═════ The records

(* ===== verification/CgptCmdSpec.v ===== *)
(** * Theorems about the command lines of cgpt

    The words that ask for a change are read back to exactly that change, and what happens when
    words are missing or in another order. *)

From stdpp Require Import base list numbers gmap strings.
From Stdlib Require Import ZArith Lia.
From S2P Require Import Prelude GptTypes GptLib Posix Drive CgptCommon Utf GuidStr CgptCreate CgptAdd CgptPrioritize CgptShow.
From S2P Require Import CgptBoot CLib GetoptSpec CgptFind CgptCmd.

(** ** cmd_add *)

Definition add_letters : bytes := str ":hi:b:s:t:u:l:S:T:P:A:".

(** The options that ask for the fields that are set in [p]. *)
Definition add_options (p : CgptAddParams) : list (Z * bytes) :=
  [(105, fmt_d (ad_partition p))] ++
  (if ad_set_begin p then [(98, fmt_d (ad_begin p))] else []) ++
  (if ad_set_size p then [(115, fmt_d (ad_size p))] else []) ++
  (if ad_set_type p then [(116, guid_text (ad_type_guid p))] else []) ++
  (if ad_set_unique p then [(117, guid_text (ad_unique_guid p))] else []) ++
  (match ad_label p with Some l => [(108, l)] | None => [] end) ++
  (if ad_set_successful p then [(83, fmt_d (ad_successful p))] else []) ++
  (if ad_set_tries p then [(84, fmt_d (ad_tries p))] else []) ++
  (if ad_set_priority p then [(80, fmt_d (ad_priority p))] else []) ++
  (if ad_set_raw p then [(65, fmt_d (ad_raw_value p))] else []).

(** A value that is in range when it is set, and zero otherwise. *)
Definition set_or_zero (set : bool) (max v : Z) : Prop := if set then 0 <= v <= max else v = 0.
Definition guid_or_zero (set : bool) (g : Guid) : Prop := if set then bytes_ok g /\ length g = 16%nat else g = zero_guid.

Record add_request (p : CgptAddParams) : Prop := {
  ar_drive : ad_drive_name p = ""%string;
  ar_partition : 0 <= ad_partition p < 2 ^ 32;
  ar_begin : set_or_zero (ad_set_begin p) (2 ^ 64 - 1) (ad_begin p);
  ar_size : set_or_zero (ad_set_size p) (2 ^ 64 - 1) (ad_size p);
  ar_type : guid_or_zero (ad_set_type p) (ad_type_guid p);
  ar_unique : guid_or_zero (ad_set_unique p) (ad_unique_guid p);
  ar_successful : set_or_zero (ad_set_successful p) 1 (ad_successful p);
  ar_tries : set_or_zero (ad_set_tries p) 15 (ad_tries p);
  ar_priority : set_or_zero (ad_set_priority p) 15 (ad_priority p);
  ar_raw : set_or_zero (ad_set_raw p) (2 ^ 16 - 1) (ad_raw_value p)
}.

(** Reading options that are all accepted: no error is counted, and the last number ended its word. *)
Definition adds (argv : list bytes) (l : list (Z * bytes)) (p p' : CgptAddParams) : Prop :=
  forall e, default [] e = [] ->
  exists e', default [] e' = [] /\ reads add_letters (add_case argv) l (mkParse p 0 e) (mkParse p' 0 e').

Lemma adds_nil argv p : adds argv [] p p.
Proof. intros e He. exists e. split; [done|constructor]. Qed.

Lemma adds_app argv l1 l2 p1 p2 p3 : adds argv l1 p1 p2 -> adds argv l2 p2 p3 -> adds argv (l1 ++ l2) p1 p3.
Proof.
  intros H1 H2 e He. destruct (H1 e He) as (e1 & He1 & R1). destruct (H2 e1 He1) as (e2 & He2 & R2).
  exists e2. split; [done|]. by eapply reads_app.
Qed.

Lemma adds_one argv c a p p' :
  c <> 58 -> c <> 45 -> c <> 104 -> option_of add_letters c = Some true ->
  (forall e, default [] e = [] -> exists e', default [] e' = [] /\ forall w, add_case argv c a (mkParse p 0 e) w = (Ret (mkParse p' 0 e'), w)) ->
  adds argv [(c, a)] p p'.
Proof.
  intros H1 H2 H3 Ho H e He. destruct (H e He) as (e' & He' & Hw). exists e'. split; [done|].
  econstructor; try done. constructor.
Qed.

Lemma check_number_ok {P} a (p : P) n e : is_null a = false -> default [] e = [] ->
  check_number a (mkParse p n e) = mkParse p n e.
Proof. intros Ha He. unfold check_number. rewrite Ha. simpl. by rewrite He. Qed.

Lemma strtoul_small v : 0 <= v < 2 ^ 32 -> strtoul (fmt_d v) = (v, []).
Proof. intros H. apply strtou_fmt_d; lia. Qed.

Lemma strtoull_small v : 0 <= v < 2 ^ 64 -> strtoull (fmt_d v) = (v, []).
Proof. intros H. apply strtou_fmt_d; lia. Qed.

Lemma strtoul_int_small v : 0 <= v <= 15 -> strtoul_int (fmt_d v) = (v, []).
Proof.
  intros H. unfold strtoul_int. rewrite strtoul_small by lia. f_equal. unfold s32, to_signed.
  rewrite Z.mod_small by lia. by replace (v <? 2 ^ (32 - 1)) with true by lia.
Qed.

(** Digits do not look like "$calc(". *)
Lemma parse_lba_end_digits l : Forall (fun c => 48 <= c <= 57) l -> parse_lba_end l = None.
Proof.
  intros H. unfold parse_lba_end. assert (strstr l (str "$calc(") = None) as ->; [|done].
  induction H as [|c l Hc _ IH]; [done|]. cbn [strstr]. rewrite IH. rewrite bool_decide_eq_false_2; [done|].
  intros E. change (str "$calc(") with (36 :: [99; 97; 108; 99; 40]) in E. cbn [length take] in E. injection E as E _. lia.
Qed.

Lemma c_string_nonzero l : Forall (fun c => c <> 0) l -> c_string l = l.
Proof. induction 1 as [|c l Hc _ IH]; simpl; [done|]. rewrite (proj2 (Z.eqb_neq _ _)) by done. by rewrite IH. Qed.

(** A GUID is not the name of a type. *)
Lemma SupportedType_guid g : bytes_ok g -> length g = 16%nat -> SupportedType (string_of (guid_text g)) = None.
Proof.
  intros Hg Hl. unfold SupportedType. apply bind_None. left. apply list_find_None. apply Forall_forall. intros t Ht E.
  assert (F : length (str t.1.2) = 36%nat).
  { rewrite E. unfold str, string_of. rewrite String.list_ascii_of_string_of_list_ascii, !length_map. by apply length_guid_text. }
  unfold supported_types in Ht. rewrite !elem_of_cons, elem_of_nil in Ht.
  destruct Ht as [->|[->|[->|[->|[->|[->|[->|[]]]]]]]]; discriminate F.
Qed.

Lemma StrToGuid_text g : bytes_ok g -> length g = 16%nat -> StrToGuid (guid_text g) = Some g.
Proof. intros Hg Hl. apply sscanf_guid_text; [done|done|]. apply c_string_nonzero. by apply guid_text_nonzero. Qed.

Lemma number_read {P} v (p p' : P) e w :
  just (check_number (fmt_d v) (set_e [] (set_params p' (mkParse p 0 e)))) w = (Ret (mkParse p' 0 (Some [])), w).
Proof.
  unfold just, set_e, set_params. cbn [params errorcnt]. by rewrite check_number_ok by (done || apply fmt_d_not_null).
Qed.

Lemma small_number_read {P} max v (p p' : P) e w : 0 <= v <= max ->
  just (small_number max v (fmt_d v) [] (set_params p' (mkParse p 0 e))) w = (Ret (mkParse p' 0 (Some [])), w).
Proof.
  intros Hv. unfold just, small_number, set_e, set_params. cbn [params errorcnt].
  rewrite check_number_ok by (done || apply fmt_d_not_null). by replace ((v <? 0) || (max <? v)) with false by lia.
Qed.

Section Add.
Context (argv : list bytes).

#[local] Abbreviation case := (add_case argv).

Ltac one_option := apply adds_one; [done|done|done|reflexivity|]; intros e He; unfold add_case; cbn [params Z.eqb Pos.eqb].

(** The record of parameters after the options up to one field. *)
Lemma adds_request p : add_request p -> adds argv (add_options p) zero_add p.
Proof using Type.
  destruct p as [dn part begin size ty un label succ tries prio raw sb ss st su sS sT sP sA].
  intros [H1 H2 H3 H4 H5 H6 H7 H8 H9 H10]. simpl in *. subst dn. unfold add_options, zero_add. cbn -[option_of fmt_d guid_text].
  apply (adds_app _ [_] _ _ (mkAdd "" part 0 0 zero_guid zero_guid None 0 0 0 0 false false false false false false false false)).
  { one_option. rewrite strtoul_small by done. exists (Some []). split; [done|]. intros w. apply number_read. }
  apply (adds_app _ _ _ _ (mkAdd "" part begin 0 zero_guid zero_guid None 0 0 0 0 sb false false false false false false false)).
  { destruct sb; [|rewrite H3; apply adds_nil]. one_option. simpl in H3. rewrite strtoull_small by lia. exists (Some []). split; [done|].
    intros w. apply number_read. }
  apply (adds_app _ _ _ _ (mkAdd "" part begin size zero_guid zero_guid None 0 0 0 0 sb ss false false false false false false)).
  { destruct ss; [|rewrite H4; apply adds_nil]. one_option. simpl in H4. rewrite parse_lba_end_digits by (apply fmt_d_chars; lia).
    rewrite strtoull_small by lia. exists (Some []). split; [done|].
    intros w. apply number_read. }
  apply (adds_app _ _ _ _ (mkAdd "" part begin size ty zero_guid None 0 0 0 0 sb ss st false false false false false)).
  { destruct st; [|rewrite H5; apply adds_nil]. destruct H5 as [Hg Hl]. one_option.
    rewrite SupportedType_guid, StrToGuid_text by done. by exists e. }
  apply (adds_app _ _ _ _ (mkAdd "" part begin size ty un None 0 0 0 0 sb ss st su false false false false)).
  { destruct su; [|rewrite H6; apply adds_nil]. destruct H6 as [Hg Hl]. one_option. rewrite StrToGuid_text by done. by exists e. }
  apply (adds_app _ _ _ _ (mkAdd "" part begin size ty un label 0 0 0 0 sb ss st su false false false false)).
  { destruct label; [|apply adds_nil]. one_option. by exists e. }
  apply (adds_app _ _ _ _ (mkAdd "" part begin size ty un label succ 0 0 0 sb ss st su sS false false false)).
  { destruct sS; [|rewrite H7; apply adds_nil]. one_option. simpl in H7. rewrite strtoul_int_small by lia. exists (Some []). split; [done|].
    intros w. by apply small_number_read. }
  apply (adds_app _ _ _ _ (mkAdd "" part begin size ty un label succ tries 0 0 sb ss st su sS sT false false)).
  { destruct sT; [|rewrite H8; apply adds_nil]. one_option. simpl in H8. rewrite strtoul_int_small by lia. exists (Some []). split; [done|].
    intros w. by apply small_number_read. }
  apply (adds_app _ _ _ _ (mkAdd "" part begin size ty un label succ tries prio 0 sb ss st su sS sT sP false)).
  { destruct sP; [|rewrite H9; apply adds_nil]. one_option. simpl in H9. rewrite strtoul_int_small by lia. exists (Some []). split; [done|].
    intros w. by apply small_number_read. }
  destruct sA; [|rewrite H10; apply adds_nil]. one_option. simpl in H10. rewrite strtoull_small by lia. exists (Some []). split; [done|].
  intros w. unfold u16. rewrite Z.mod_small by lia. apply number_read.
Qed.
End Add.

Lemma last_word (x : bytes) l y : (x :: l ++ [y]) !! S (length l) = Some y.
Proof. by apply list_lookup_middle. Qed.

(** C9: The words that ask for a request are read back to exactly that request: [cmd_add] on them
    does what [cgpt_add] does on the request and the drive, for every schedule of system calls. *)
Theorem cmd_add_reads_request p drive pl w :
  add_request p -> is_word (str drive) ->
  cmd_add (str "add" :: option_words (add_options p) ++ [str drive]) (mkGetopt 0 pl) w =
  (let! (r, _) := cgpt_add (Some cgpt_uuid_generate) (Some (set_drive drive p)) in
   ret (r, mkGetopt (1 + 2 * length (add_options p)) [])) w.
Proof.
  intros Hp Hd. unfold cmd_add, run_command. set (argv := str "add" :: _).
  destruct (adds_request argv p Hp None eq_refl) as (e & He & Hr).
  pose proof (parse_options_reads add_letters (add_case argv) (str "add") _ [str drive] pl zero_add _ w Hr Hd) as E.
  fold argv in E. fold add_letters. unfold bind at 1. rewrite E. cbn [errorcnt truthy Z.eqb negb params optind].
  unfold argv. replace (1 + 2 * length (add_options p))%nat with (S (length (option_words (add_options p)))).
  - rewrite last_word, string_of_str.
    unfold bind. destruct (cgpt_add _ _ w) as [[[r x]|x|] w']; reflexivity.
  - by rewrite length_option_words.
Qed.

══════════

▶ Instructions for the task
Within the material above, the line with "intros H1 H2 e" opens the range and the line with "intros H1 H2 H3" closes it; reproduce that range word for word.

▶ Output for this task
  intros H1 H2 e He. destruct (H1 e He) as (e1 & He1 & R1). destruct (H2 e1 He1) as (e2 & He2 & R2).
  exists e2. split; [done|]. by eapply reads_app.
Qed.

Lemma adds_one argv c a p p' :
  c <> 58 -> c <> 45 -> c <> 104 -> option_of add_letters c = Some true ->
  (forall e, default [] e = [] -> exists e', default [] e' = [] /\ forall w, add_case argv c a (mkParse p 0 e) w = (Ret (mkParse p' 0 e'), w)) ->
  adds argv [(c, a)] p p'.
Proof.
  intros H1 H2 H3 Ho H e He. destruct (H e He) as (e' & He' & Hw). exists e'. split; [done|].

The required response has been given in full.